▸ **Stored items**
+++
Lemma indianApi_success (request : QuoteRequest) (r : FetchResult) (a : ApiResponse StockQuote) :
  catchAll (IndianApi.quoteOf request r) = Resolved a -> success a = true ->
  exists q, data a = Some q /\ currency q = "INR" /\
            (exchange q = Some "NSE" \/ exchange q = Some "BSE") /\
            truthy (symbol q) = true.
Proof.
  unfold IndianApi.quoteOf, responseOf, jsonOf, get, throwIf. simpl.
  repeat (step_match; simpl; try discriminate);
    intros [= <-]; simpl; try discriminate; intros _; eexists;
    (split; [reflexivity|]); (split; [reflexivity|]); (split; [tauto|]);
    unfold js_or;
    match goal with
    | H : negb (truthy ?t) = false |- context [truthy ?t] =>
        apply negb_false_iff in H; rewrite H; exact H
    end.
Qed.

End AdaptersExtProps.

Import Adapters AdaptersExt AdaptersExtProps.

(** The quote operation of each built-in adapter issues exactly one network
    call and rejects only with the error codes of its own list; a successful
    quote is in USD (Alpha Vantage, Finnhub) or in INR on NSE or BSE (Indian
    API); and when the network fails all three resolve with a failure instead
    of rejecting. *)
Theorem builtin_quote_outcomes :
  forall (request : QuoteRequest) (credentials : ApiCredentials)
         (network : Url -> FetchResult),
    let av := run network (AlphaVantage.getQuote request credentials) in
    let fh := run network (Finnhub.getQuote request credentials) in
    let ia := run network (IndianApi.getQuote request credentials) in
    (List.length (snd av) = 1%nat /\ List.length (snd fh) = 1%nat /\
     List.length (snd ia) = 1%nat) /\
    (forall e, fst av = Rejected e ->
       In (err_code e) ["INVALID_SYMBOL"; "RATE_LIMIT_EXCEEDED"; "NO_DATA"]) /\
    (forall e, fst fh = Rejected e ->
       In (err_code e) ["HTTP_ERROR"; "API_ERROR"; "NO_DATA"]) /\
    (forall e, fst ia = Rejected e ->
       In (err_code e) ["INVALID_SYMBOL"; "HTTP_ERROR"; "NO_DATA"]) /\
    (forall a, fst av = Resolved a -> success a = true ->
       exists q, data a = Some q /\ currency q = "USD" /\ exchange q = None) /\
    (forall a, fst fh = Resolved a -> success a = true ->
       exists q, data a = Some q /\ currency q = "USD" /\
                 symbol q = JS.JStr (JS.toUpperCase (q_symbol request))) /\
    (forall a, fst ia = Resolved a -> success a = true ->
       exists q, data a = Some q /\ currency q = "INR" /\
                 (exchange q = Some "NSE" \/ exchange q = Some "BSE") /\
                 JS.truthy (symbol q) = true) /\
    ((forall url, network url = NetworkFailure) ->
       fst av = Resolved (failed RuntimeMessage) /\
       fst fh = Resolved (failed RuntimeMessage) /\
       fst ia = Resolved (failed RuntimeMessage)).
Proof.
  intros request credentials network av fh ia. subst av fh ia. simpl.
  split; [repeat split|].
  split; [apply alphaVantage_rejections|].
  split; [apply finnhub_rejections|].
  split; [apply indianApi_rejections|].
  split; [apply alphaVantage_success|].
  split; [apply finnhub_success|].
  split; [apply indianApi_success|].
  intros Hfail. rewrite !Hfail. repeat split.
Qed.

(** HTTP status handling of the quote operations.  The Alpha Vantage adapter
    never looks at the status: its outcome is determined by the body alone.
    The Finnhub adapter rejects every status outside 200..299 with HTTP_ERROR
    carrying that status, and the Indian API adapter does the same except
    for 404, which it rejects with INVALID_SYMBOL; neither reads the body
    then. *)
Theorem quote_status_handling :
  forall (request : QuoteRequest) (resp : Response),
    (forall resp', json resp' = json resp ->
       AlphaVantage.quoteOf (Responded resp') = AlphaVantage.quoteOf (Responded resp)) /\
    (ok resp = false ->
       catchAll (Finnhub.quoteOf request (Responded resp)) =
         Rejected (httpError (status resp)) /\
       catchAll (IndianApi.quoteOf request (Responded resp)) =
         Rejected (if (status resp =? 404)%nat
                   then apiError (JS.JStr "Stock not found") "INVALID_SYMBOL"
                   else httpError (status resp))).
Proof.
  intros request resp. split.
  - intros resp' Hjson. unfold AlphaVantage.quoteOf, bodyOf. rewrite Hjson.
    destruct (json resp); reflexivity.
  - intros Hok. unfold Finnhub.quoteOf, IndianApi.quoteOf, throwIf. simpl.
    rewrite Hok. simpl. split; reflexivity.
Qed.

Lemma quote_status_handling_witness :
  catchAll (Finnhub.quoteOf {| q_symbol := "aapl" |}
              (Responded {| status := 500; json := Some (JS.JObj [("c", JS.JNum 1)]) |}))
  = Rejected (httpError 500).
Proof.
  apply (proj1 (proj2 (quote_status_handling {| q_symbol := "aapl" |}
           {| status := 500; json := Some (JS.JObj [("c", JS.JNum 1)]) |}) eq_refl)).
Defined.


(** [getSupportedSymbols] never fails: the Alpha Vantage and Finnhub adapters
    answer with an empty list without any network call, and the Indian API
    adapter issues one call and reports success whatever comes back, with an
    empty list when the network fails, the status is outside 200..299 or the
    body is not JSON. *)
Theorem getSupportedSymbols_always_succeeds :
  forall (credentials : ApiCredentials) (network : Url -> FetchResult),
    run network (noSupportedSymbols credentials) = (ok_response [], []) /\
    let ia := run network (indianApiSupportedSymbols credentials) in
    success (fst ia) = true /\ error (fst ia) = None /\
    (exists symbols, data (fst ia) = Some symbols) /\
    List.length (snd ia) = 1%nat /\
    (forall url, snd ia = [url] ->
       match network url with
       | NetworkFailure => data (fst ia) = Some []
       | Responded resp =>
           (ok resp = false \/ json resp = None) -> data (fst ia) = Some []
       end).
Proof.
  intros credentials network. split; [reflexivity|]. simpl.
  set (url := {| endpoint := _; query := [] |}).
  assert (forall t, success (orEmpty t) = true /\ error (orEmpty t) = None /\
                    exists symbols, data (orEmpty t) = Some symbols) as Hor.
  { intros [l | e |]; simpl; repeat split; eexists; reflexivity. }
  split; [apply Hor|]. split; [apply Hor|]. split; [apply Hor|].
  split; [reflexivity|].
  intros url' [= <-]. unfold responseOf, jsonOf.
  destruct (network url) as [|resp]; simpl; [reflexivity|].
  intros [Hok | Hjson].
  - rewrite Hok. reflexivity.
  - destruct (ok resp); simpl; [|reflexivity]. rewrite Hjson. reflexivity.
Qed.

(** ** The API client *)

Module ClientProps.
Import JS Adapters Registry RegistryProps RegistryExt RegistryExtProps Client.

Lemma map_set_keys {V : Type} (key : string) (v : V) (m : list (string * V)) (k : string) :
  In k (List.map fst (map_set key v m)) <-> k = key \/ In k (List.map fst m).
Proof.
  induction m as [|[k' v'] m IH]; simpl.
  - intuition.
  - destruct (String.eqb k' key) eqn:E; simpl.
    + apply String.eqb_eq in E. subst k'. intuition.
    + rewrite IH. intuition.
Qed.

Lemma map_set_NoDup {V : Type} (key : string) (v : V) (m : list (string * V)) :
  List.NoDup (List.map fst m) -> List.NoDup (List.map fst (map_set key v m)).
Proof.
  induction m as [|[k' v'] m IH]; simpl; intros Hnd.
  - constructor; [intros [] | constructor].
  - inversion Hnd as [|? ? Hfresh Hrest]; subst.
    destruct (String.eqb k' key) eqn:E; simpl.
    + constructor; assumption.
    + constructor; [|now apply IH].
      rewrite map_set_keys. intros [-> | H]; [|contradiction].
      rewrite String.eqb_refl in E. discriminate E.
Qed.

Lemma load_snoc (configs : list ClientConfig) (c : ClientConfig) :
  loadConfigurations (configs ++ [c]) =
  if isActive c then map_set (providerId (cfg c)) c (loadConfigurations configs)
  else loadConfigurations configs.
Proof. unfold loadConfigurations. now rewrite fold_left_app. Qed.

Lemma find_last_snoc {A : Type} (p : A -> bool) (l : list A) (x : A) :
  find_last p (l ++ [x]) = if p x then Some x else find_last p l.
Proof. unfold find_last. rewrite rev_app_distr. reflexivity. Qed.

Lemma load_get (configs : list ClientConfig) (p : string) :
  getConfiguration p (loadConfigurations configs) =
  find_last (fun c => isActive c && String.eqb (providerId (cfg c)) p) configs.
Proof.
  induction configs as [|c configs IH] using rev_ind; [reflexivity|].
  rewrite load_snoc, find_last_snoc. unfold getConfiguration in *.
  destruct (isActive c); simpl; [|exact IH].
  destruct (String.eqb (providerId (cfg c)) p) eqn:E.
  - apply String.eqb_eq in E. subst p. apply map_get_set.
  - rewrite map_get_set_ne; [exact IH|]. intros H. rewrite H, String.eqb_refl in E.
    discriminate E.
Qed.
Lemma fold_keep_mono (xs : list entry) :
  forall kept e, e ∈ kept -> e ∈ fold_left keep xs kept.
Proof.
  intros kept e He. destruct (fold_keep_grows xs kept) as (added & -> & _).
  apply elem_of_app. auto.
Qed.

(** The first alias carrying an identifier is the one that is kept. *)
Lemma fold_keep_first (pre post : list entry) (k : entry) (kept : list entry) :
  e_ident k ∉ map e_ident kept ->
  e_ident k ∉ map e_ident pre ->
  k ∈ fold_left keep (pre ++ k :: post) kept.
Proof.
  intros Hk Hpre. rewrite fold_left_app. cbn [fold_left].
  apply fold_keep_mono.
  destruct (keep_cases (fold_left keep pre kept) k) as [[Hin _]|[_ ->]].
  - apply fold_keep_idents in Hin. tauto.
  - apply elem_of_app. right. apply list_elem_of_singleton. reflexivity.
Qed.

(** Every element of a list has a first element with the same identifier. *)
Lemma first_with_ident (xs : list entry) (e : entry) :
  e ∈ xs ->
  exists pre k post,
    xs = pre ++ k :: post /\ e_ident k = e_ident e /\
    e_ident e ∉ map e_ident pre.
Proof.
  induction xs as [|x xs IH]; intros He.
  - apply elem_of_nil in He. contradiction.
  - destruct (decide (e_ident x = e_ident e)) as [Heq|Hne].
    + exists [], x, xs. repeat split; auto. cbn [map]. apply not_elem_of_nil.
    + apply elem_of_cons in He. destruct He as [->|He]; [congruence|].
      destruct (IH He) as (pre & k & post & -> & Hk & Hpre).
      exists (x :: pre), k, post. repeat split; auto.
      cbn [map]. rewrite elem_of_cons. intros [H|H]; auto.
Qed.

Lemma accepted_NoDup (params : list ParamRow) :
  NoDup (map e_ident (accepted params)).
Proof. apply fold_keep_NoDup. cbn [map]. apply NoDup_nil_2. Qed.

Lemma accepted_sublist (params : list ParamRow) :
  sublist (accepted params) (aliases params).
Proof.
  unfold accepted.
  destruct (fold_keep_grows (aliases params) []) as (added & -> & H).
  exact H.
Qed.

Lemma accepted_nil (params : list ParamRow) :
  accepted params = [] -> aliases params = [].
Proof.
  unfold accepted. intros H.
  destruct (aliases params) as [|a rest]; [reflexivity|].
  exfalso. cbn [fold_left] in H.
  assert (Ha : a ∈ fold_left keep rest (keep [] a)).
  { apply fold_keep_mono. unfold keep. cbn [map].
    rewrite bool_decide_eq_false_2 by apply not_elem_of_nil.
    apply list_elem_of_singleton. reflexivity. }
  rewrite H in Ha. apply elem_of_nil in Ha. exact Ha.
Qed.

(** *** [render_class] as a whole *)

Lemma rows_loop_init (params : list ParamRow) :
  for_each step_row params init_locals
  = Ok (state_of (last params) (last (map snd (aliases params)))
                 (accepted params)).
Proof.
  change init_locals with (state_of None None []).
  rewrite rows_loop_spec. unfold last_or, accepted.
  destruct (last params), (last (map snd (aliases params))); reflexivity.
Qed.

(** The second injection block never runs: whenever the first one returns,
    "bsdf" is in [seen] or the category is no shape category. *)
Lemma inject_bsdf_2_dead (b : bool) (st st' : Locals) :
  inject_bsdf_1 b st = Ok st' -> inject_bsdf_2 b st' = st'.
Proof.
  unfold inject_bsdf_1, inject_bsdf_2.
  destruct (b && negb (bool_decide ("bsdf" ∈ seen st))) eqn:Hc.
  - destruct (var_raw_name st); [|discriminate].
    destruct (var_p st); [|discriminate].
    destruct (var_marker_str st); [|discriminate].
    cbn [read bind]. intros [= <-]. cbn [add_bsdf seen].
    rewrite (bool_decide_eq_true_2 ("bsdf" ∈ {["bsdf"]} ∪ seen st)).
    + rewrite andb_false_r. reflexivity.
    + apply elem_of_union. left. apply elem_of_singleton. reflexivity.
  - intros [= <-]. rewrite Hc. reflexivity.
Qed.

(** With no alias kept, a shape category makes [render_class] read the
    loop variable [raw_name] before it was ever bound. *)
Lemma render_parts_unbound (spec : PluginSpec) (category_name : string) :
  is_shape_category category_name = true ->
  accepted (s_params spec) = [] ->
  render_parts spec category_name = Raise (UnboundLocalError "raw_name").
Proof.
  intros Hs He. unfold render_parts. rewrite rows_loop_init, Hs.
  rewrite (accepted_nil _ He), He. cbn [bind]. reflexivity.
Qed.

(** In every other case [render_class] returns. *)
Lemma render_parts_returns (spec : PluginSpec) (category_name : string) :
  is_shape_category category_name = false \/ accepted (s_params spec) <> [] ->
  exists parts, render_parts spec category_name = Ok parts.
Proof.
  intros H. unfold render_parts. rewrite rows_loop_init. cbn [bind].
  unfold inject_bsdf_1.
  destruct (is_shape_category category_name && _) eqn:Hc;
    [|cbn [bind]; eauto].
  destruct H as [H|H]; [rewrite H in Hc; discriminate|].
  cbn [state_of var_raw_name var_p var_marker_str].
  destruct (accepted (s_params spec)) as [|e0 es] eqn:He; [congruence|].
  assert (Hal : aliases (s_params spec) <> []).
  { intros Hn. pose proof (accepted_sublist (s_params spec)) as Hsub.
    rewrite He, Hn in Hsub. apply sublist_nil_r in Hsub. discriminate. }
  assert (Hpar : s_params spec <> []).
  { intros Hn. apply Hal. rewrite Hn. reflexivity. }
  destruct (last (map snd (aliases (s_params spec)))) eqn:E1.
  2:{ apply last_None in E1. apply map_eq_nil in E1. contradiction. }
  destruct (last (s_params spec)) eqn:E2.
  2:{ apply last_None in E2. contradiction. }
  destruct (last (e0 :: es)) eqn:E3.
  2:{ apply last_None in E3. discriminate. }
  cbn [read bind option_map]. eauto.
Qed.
+++
▸ **About this task**
Your answer should be the lines above, from the line containing "Lemma first_with_ident (xs" up to and including the line containing "destruct (b &&", reproduced exactly and with nothing else.

▸ **Output of the exercise**
Lemma first_with_ident (xs : list entry) (e : entry) :
  e ∈ xs ->
  exists pre k post,
    xs = pre ++ k :: post /\ e_ident k = e_ident e /\
    e_ident e ∉ map e_ident pre.
Proof.
  induction xs as [|x xs IH]; intros He.
  - apply elem_of_nil in He. contradiction.
  - destruct (decide (e_ident x = e_ident e)) as [Heq|Hne].
    + exists [], x, xs. repeat split; auto. cbn [map]. apply not_elem_of_nil.
    + apply elem_of_cons in He. destruct He as [->|He]; [congruence|].
      destruct (IH He) as (pre & k & post & -> & Hk & Hpre).
      exists (x :: pre), k, post. repeat split; auto.
      cbn [map]. rewrite elem_of_cons. intros [H|H]; auto.
Qed.

Lemma accepted_NoDup (params : list ParamRow) :
  NoDup (map e_ident (accepted params)).
Proof. apply fold_keep_NoDup. cbn [map]. apply NoDup_nil_2. Qed.

Lemma accepted_sublist (params : list ParamRow) :
  sublist (accepted params) (aliases params).
Proof.
  unfold accepted.
  destruct (fold_keep_grows (aliases params) []) as (added & -> & H).
  exact H.
Qed.

Lemma accepted_nil (params : list ParamRow) :
  accepted params = [] -> aliases params = [].
Proof.
  unfold accepted. intros H.
  destruct (aliases params) as [|a rest]; [reflexivity|].
  exfalso. cbn [fold_left] in H.
  assert (Ha : a ∈ fold_left keep rest (keep [] a)).
  { apply fold_keep_mono. unfold keep. cbn [map].
    rewrite bool_decide_eq_false_2 by apply not_elem_of_nil.
    apply list_elem_of_singleton. reflexivity. }
  rewrite H in Ha. apply elem_of_nil in Ha. exact Ha.
Qed.

(** *** [render_class] as a whole *)

Lemma rows_loop_init (params : list ParamRow) :
  for_each step_row params init_locals
  = Ok (state_of (last params) (last (map snd (aliases params)))
                 (accepted params)).
Proof.
  change init_locals with (state_of None None []).
  rewrite rows_loop_spec. unfold last_or, accepted.
  destruct (last params), (last (map snd (aliases params))); reflexivity.
Qed.

(** The second injection block never runs: whenever the first one returns,
    "bsdf" is in [seen] or the category is no shape category. *)
Lemma inject_bsdf_2_dead (b : bool) (st st' : Locals) :
  inject_bsdf_1 b st = Ok st' -> inject_bsdf_2 b st' = st'.
Proof.
  unfold inject_bsdf_1, inject_bsdf_2.
  destruct (b && negb (bool_decide ("bsdf" ∈ seen st))) eqn:Hc.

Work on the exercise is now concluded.